• [Work order]: Below are several records. Retype exactly those lines running from the one with "by (symmetry; apply length_map)." through the one with "sends_statement drv (conn s) PlainCursor", end lines included, and no others.

• [The data]:

(** C5: [execute], [insert] and [update] of a scope, on every driver:
    once the driver has granted the cursor and executed the statement,
    a scope with autocommit true issues a commit on the held connection
    as the very next call, before the cursor is closed; a scope with
    autocommit false issues no commit.  When the cursor or the statement
    raised, nothing was executed and no commit is issued. *)
Theorem mutating_calls_commit_per_statement (s : DatabaseConnection) (w : W)
    (sql table where_ : string) (args : list Value) (data : Row) :
  commits_each_statement drv (conn s) (autocommit s) sql (args_or_None args)
    w (issued (DatabaseConnection.execute drv sql args s w)) /\
  commits_each_statement drv (conn s) (autocommit s)
    ("INSERT INTO " +:+ table +:+ " (" +:+ column_list (keys data)
       +:+ ") VALUES (" +:+ placeholder_list (length (values data)) +:+ ")")
    (Some (values data))
    w (issued (DatabaseConnection.insert drv table data s w)) /\
  commits_each_statement drv (conn s) (autocommit s)
    ("UPDATE " +:+ table +:+ " SET " +:+ set_clause (keys data)
       +:+ " WHERE " +:+ where_)
    (args_or_None (values data ++ args))
    w (issued (DatabaseConnection.update drv table data where_ args s w)).
Proof.
  unfold commits_each_statement.
  replace (length (values data)) with (length data)
    by (symmetry; apply length_map).
  cbv [DatabaseConnection.update DatabaseConnection.insert].
  rewrite join_set_clause, join_column_list, join_placeholder_list.
  unfold_model. destruct s as [p c [|] tx]; repeat split; settle; reflexivity.
Qed.

(** C6: for a non-empty [data], once the driver grants the cursor,
    [update] executes on it exactly one statement, namely
    [UPDATE table SET k=%s,... WHERE where] with one term per key in
    iteration order, bound to the values of [data] in that order
    followed by the arguments of the WHERE clause. *)
Theorem update_builds_statement (table : string) (data : Row)
    (where_ : string) (args : list Value) (s : DatabaseConnection) (w : W) :
  data <> [] ->
  sends_statement drv (conn s) PlainCursor
    ("UPDATE " +:+ table +:+ " SET " +:+ set_clause (keys data)
       +:+ " WHERE " +:+ where_)
    (Some (values data ++ args)) w
    (issued (DatabaseConnection.update drv table data where_ args s w)).
Proof.
  intros Hdata. unfold sends_statement.
  cbv [DatabaseConnection.update]. rewrite join_set_clause.
  assert (values data <> []) as Hvals by (by destruct data).
  unfold_model. rewrite (args_or_None_nonempty _ _ Hvals).
  destruct s as [p c [|] tx]; settle; sent.
Qed.

(** The statement of [insert], with every value bound. *)
Lemma insert_builds_statement (table : string) (data : Row)
    (s : DatabaseConnection) (w : W) :
  let evs := issued (DatabaseConnection.insert drv table data s w) in
  statements evs
  = if cursor_opened evs
    then [("INSERT INTO " +:+ table +:+ " (" +:+ join "," (keys data)
             +:+ ") VALUES ("
             +:+ join "," (replicate (length data) "%s") +:+ ")",
           Some (values data))]
    else [].
Proof.
  unfold_model. destruct s as [p c [|] tx]; drive; finish.
Qed.

(** C7: once the driver hands out a connection and a cursor, the
    legacy [update_table] executes exactly one statement, the text
    [UPDATE table SET k=%s,... WHERE field="value"] in which the WHERE
    value is written between double quotes, and binds the SET values
    only. *)
Theorem update_table_interpolates_where (table_name : string)
    (updates : Row) (field_where : string) (value_where : Value)
    (s : AsyncMysqlDB) (w : W) :
  legacy_sends_statement drv (_AsyncMysqlDB__pool s) PlainCursor
    ("UPDATE " +:+ table_name +:+ " SET " +:+ set_clause (keys updates)
       +:+ " WHERE " +:+ field_where +:+ "=" +:+ dquote
       +:+ py_str value_where +:+ dquote)
    (Some (values updates)) w
    (issued (AsyncMysqlDB.update_table drv table_name updates field_where
               value_where s w)).
Proof.
  unfold legacy_sends_statement, sends_statement.
  cbv [AsyncMysqlDB.update_table]. rewrite update_table_loop_items.
  cbn [fst snd]. rewrite join_set_clause.
  unfold_model. settle; sent.
Qed.

End ScopeStatements.

(** ** The scope: the flag [_in_transaction] *)

Section ScopeFlag.
Context {W : Type} (drv : Driver W).

(** No operation changes the pool, the connection or the autocommit
    mode of a scope. *)
Lemma run_op_keeps_identity (o : ScopeOp) (s : DatabaseConnection) (w : W) :
  let s' := state (run_op drv o s w) in
  pool s' = pool s /\ conn s' = conn s /\ autocommit s' = autocommit s.
Proof.
  unfold run_op.
  destruct s as [p c [|] [|]], o; unfold_model;
    try match goal with
        | |- context [match ?e with Some _ => _ | None => _ end] =>
            destruct e
        end;
    drive; by repeat split.
Qed.

(** [execute], [insert] and [update] never assign the flag. *)
Lemma mutating_keeps_flag (o : ScopeOp) (s : DatabaseConnection) (w : W) :
  is_mutating o = true ->
  _in_transaction (state (run_op drv o s w)) = _in_transaction s.
Proof.
  unfold run_op.
  destruct s as [p c [|] tx], o; try discriminate; intros _;
    unfold_model; drive; reflexivity.
Qed.

(** Away from a mutating call on an autocommit scope with a
    transaction open, the flag follows the calls that succeeded. *)
Lemma run_op_flag_tracks (o : ScopeOp) (s : DatabaseConnection) (w : W) :
  is_mutating o && autocommit s && _in_transaction s = false ->
  flag_tracks drv o s w.
Proof.
  unfold flag_tracks, run_op.
  destruct s as [p c [|] [|]], o; cbn [is_mutating andb autocommit
                                        _in_transaction];
    try discriminate; intros _; unfold_model;
    try match goal with
        | |- context [match ?e with Some _ => _ | None => _ end] =>
            destruct e
        end;
    drive; finish.
Qed.

(** What every operation does to the flag: it follows the begins,
    commits and rollbacks that succeeded, except that [execute],
    [insert] and [update] on an autocommit scope whose flag is set leave
    it set whatever their own commit did. *)
Theorem flag_follows_tx_calls (o : ScopeOp) (s : DatabaseConnection) (w : W) :
  if is_mutating o && autocommit s && _in_transaction s
  then _in_transaction (state (run_op drv o s w)) = true
  else flag_tracks drv o s w.
Proof.
  destruct (is_mutating o && autocommit s && _in_transaction s) eqn:E.
  - apply andb_prop in E as [E Htx]. apply andb_prop in E as [Hmut _].
    by rewrite (mutating_keeps_flag o s w Hmut).
  - by apply run_op_flag_tracks.
Qed.

(** X13: on a scope without autocommit, after any sequence of
    operations issued one after another (each may raise and be caught),
    the flag tells whether a transaction is open on the connection,
    as the begins, commits and rollbacks that succeeded leave it. *)
Lemma flag_invariant_without_autocommit (os : list ScopeOp)
    (s : DatabaseConnection) (w : W) :
  autocommit s = false ->
  let r := run_ops drv os s w in
  _in_transaction (state r)
  = tx_open_after (conn s) (issued r) (_in_transaction s).
Proof.
  revert s w. induction os as [|o os IH]; intros s w Hac; [reflexivity|].
  cbn [run_ops].
  pose proof (run_op_keeps_identity o s w) as (_ & Hconn & Hac').
  pose proof (run_op_flag_tracks o s w) as Hstep.
  unfold flag_tracks in Hstep. cbv zeta in *.
  destruct (run_op drv o s w) as [v1 s1 w1 evs1]. cbn in Hconn, Hac', Hstep.
  specialize (IH s1 w1). cbv zeta in IH.
  destruct (run_ops drv os s1 w1) as [v2 s2 w2 evs2]. cbn in IH |- *.
  rewrite tx_open_after_app, <- Hstep, <- Hconn.
  - apply IH. congruence.
  - rewrite Hac. by rewrite andb_false_r.
Qed.
End ScopeFlag.

(** ** The database object *)

Section Database.
Context {W : Type} (drv : Driver W).

(** C9: while the pool is [None], [get_connection] and the five
    operations built on it raise the pool-not-initialized
    [RuntimeError] without any driver call, and leave the object and
    the world unchanged. *)
Theorem uninitialized_pool_fails (s : AsyncDatabase) (w : W)
    (sql table where_ : string) (args : list Value) (data : Row) :
  _AsyncDatabase__pool s = None ->
  fails_uninitialized s w (AsyncDatabase.get_connection drv s w) /\
  fails_uninitialized s w (AsyncDatabase.query drv sql args s w) /\
  fails_uninitialized s w (AsyncDatabase.get drv sql args s w) /\
  fails_uninitialized s w (AsyncDatabase.execute drv sql args s w) /\
  fails_uninitialized s w (AsyncDatabase.insert drv table data s w) /\
  fails_uninitialized s w
    (AsyncDatabase.update drv table data where_ args s w).
Proof.
  intros Hpool. unfold fails_uninitialized. unfold_db. unfold_model.
  cbv beta iota. rewrite Hpool. done.
Qed.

• [Task answer]:
    by (symmetry; apply length_map).
  cbv [DatabaseConnection.update DatabaseConnection.insert].
  rewrite join_set_clause, join_column_list, join_placeholder_list.
  unfold_model. destruct s as [p c [|] tx]; repeat split; settle; reflexivity.
Qed.

(** C6: for a non-empty [data], once the driver grants the cursor,
    [update] executes on it exactly one statement, namely
    [UPDATE table SET k=%s,... WHERE where] with one term per key in
    iteration order, bound to the values of [data] in that order
    followed by the arguments of the WHERE clause. *)
Theorem update_builds_statement (table : string) (data : Row)
    (where_ : string) (args : list Value) (s : DatabaseConnection) (w : W) :
  data <> [] ->
  sends_statement drv (conn s) PlainCursor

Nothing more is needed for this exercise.